Municipalité de Lausanne, Secrétariat municipal, place de la Palud 2, 1003 Lausanne, représentée par Me Daniel Guignard, avocat,
Objet Abandon d'un projet de plan de quartier,
recours contre l'arrêt de la Cour de droit administratif et public du Tribunal cantonal du canton de Vaud du 6 décembre 2023 (AC.2022.0267, AC.2022.0268, AC.2022.0269).
Faits :
A.
A.________ et B.________ sont propriétaires de la parcelle n o 7'319 de la Commune de Lausanne située à la route de Berne R.; d'une surface de 678 m 2, le bien-fonds supporte un bâtiment d'habitation de 85 m 2 au sol ainsi qu'un garage de 18 m 2. A. est également propriétaire de la parcelle n o 7'320 à la route de Berne S.________. D'une superficie de 525 m 2, cette dernière comporte une habitation de 80 m 2 au sol et un garage de 36 m 2.
D.________ SA est propriétaire de la parcelle n o 7'321, à la route de Berne T.________; ce bien-fonds, d'une surface de 1'206 m 2, supporte une habitation de 78 m 2, un bâtiment de 14 m 2 ainsi qu'un garage.
Ces terrains, auxquels il faut encore ajouter les parcelles n os 7'318 et 7'323 situées respectivement à la route de Berne U.________ et V.________, sont contigus les uns aux autres; ils forment un compartiment du territoire délimité au sud par la route de Berne, à l'est par la limite de la frontière communale d'Épalinges, au nord par une falaise arborisée et à l'ouest par l'accès privé à la parcelle n o 7'318. Ces biens-fonds sont desservis par la route de Berne.

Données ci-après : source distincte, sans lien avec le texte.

(** Every Deployment (Service) an operation hands to the cluster is the
    one it built from the operator's fields, in the operator's
    namespace. *)

Lemma createDeployment_submits (o : GreetingOperator) (s : cstate cl) :
  let sent := deploymentsOf (trace (exec cl (createDeployment o) s)) in
  head sent = Some (namespace o, greetingDeployment o) ∧
  Forall (λ x, x = (namespace o, greetingDeployment o)) sent.
Proof.
  cbv zeta. rewrite exec_createDeployment. cbv zeta.
  destruct (invoke cl _ s) as [[err|] s1]; [|by repeat constructor].
  destruct (IsAlreadyExists err); [|by repeat constructor].
  destruct (invoke cl _ s1) as [r' s2]. by repeat constructor.
Qed.

Lemma createService_submits (o : GreetingOperator) (s : cstate cl) :
  let sent := servicesOf (trace (exec cl (createService o) s)) in
  head sent = Some (namespace o, serviceObject o) ∧
  Forall (λ x, x = (namespace o, serviceObject o)) sent.
Proof.
  cbv zeta. rewrite exec_createService. cbv zeta.
  destruct (invoke cl _ s) as [[err|] s1]; [|by repeat constructor].
  destruct (IsAlreadyExists err); [|by repeat constructor].
  destruct (invoke cl _ s1) as [r' s2]. by repeat constructor.
Qed.

(** A property of the built Deployment holds of every Deployment handed
    to the cluster. *)
Lemma createDeployment_submitted (P : apps.Deployment → Prop)
    (o : GreetingOperator) (s : cstate cl) :
  P (greetingDeployment o) →
  Forall (λ x, P x.2) (deploymentsOf (trace (exec cl (createDeployment o) s))).
Proof.
  intros HP. destruct (createDeployment_submits o s) as [_ Hall].
  eapply Forall_impl; [exact Hall|]. by intros x ->.
Qed.

Lemma createService_submitted (P : api.Service → Prop)
    (o : GreetingOperator) (s : cstate cl) :
  P (serviceObject o) →
  Forall (λ x, P x.2) (servicesOf (trace (exec cl (createService o) s))).
Proof.
  intros HP. destruct (createService_submits o s) as [_ Hall].
  eapply Forall_impl; [exact Hall|]. by intros x ->.
Qed.

(** The fallback of createDeployment: one update, with the Deployment that
    was offered to create, exactly when create answers "already exists". *)
Lemma createDeployment_conflict (o : GreetingOperator) (s s1 : cstate cl)
    (err : error) :
  invoke cl (DeploymentsCreate (namespace o) (greetingDeployment o)) s
    = (Some err, s1) →
  IsAlreadyExists err = true →
  updatesOf (trace (exec cl (createDeployment o) s)) =
    [DeploymentsUpdate (namespace o) (greetingDeployment o)].
Proof.
  intros Hc He. rewrite exec_createDeployment. cbv zeta. rewrite Hc, He.
  by destruct (invoke cl _ s1) as [r' s2].
Qed.

Lemma createDeployment_created (o : GreetingOperator) (s s1 : cstate cl) :
  invoke cl (DeploymentsCreate (namespace o) (greetingDeployment o)) s
    = (None, s1) →
  trace (exec cl (createDeployment o) s) =
    [DeploymentsCreate (namespace o) (greetingDeployment o)].
Proof. intros Hc. rewrite exec_createDeployment. cbv zeta. by rewrite Hc. Qed.

End Exec.

(* ===================================================================== *)
(** ** Start *)
(* ===================================================================== *)

Lemma exec_Start (cl : Client) (o : GreetingOperator) (s : cstate cl) :
  exec cl (Start o) s =
  let n := exec cl (createNamespace o) s in
  match result n with
  | Some err => mkOutcome (Some err) (final n) (trace n)
  | None =>
      let d := exec cl (createDeployment o) (final n) in
      match result d with
      | Some err => mkOutcome (Some err) (final d) (trace n ++ trace d)
      | None =>
          let v := exec cl (createService o) (final d) in
          mkOutcome (result v) (final v) (trace n ++ trace d ++ trace v)
      end
  end.
Proof.
  unfold Start.
  generalize (createNamespace o) (createDeployment o) (createService o).
  intros p1 p2 p3. rewrite exec_mbind. simpl.
  destruct (exec cl p1 s) as [[e1|] s1 t1]; simpl.
  { by rewrite app_nil_r. }
  rewrite exec_mbind. simpl.
  destruct (exec cl p2 s1) as [[e2|] s2 t2]; simpl.
  { by rewrite app_nil_r. }
  rewrite exec_mbind. simpl.
  destruct (exec cl p3 s2) as [[e3|] s3 t3]; simpl; by rewrite app_nil_r.
Qed.

Lemma Forall_kind_disjoint (P Q : call → bool) (t : list call) :
  (∀ c, P c = true → Q c = false) →
  Forall (λ c, P c = true) t → Forall (λ c, Q c = false) t.
Proof. intros HPQ Ht. by eapply Forall_impl. Qed.

(** C3.  [Start] runs the namespace, the deployment and the service
    operation in this order and hands back the first error as it is.  For
    every client and every state of it: the calls of [Start] are the
    namespace operation's calls, then (only when that one returned nil) the
    deployment operation's calls, then (only when that one returned nil
    too) the service operation's calls.  When the namespace operation
    fails, no Deployment or Service call is made; when the deployment
    operation fails, no Service call is made. *)
Theorem Start_order_first_error
  (cl : Client) (o : GreetingOperator) (s : cstate cl) :
  let n := exec cl (createNamespace o) s in
  let d := exec cl (createDeployment o) (final n) in
  let v := exec cl (createService o) (final d) in
  let st := exec cl (Start o) s in
  Forall (λ c, isNamespaceCall c = true) (trace n) ∧
  Forall (λ c, isDeploymentCall c = true) (trace d) ∧
  Forall (λ c, isServiceCall c = true) (trace v) ∧
  match result n, result d with
  | Some err, _ =>
      result st = Some err ∧ final st = final n ∧ trace st = trace n ∧
      Forall (λ c, isDeploymentCall c = false) (trace st) ∧
      Forall (λ c, isServiceCall c = false) (trace st)
  | None, Some err =>
      result st = Some err ∧ final st = final d ∧
      trace st = trace n ++ trace d ∧
      Forall (λ c, isServiceCall c = false) (trace st)
  | None, None =>
      result st = result v ∧ final st = final v ∧
      trace st = trace n ++ trace d ++ trace v
  end.
Proof.
  intros n d v st.
  assert (Hn := createNamespace_calls cl o s : Forall _ (trace n)).
  assert (Hd := createDeployment_calls cl o (final n) : Forall _ (trace d)).
  assert (Hv := createService_calls cl o (final d) : Forall _ (trace v)).
  assert (Hst := exec_Start cl o s : st = _). cbv zeta in Hst.
  fold n d v in Hst. clearbody n d v st.
  split_and!; try done.
  destruct (result n) as [e1|], (result d) as [e2|]; subst st; simpl;
    split_and!; try done;
    repeat (apply Forall_app; split);
    first [ by eapply Forall_kind_disjoint; [|exact Hn]; intros []
          | by eapply Forall_kind_disjoint; [|exact Hd]; intros [] ].
Qed.

(** Against a lenient client no error reaches the caller of [Start]. *)
Section Lenient.

Context (cl : Client) (Hcl : lenient cl) (o : GreetingOperator).

Lemma createNamespace_lenient (s : cstate cl) :
  result (exec cl (createNamespace o) s) = None.
Proof.
  rewrite exec_createNamespace.
  pose proof (Hcl (NamespacesCreate (namespaceObject o)) s) as H1.
  destruct (invoke cl _ s) as [[e|] s1]; cbn [fst] in H1; [|done].
  by destruct H1 as [_ ->].
Qed.

Lemma createDeployment_lenient (s : cstate cl) :
  result (exec cl (createDeployment o) s) = None.
Proof.
  rewrite exec_createDeployment. cbv zeta.
  pose proof (Hcl (DeploymentsCreate (namespace o) (greetingDeployment o)) s)
    as H1.
  destruct (invoke cl _ s) as [[e|] s1]; cbn [fst] in H1; [|done].
  destruct H1 as [_ ->].
  pose proof (Hcl (DeploymentsUpdate (namespace o) (greetingDeployment o)) s1)
    as H2.
  destruct (invoke cl _ s1) as [[e'|] s2]; cbn [fst] in H2; [|done].
  by destruct H2.
Qed.

Lemma createService_lenient (s : cstate cl) :
  result (exec cl (createService o) s) = None.
Proof.
  rewrite exec_createService. cbv zeta.
  pose proof (Hcl (ServicesCreate (namespace o) (serviceObject o)) s) as H1.
  destruct (invoke cl _ s) as [[e|] s1]; cbn [fst] in H1; [|done].
  destruct H1 as [_ ->].
  pose proof (Hcl (ServicesUpdate (namespace o) (serviceObject o)) s1) as H2.
  destruct (invoke cl _ s1) as [[e'|] s2]; cbn [fst] in H2; [|done].
  by destruct H2.
Qed.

Selon le plan général d'affectation et plan des zones adopté par le Conseil communal de Lausanne le 22 novembre 2005, approuvé préalablement par le département compétent le 4 mai 2006, et mis en vigueur le 26 juin 2006 (ci-après: PGA 2006), ces terrains sont classés en zone mixte de moyenne densité, affectée notamment à l'habitation, à l'artisanat, aux constructions et installations publiques, ainsi qu'aux équipements destinés au sport, aux loisirs, au tourisme et au délassement.
B.
Le 30 septembre 2009, les propriétaires de ces différentes parcelles ont demandé à la Municipalité de Lausanne d'établir un plan de quartier dans lequel elles seraient englobées. Par décision du 23 novembre 2009, la municipalité a refusé d'entrer en matière. Sur recours, par arrêt du 17 mai 2010, la Cour de droit administratif et public du Tribunal cantonal du canton de Vaud a annulé cette décision et renvoyé le dossier à la municipalité. La cour cantonale a considéré que la demande d'établissement d'un plan de quartier s'inscrivait dans les principes et objectifs du plan directeur cantonal en poursuivant notamment la densification de ce secteur stratégique; un tel plan permettait en outre l'étude et l'organisation rationnelle des accès ainsi que de prévoir des affectations et constructions conformes aux exigences de la réglementation fédérale en matière de protection contre le bruit. Le 16 décembre 2010, le Tribunal fédéral a rejeté les recours déposé contre cet arrêt cantonal (causes 1C_300/2010 et 1C_302/2010).
C.
La procédure a été reprise par la municipalité. Dans ce cadre, A., par l'intermédiaire de C. SA, lui a notamment remis, le 1 er avril 2012, un document intitulé "Études préliminaires pour l'établissement d'un plan de quartier". Dans l'intervalle, le 3 février 2012, D.________ SA a déposé une demande d'autorisation préalable d'implantation pour la construction d'un bâtiment de 17 logements sur la parcelle n o 7'321, demande refusée par décision municipale du 21 décembre 2012.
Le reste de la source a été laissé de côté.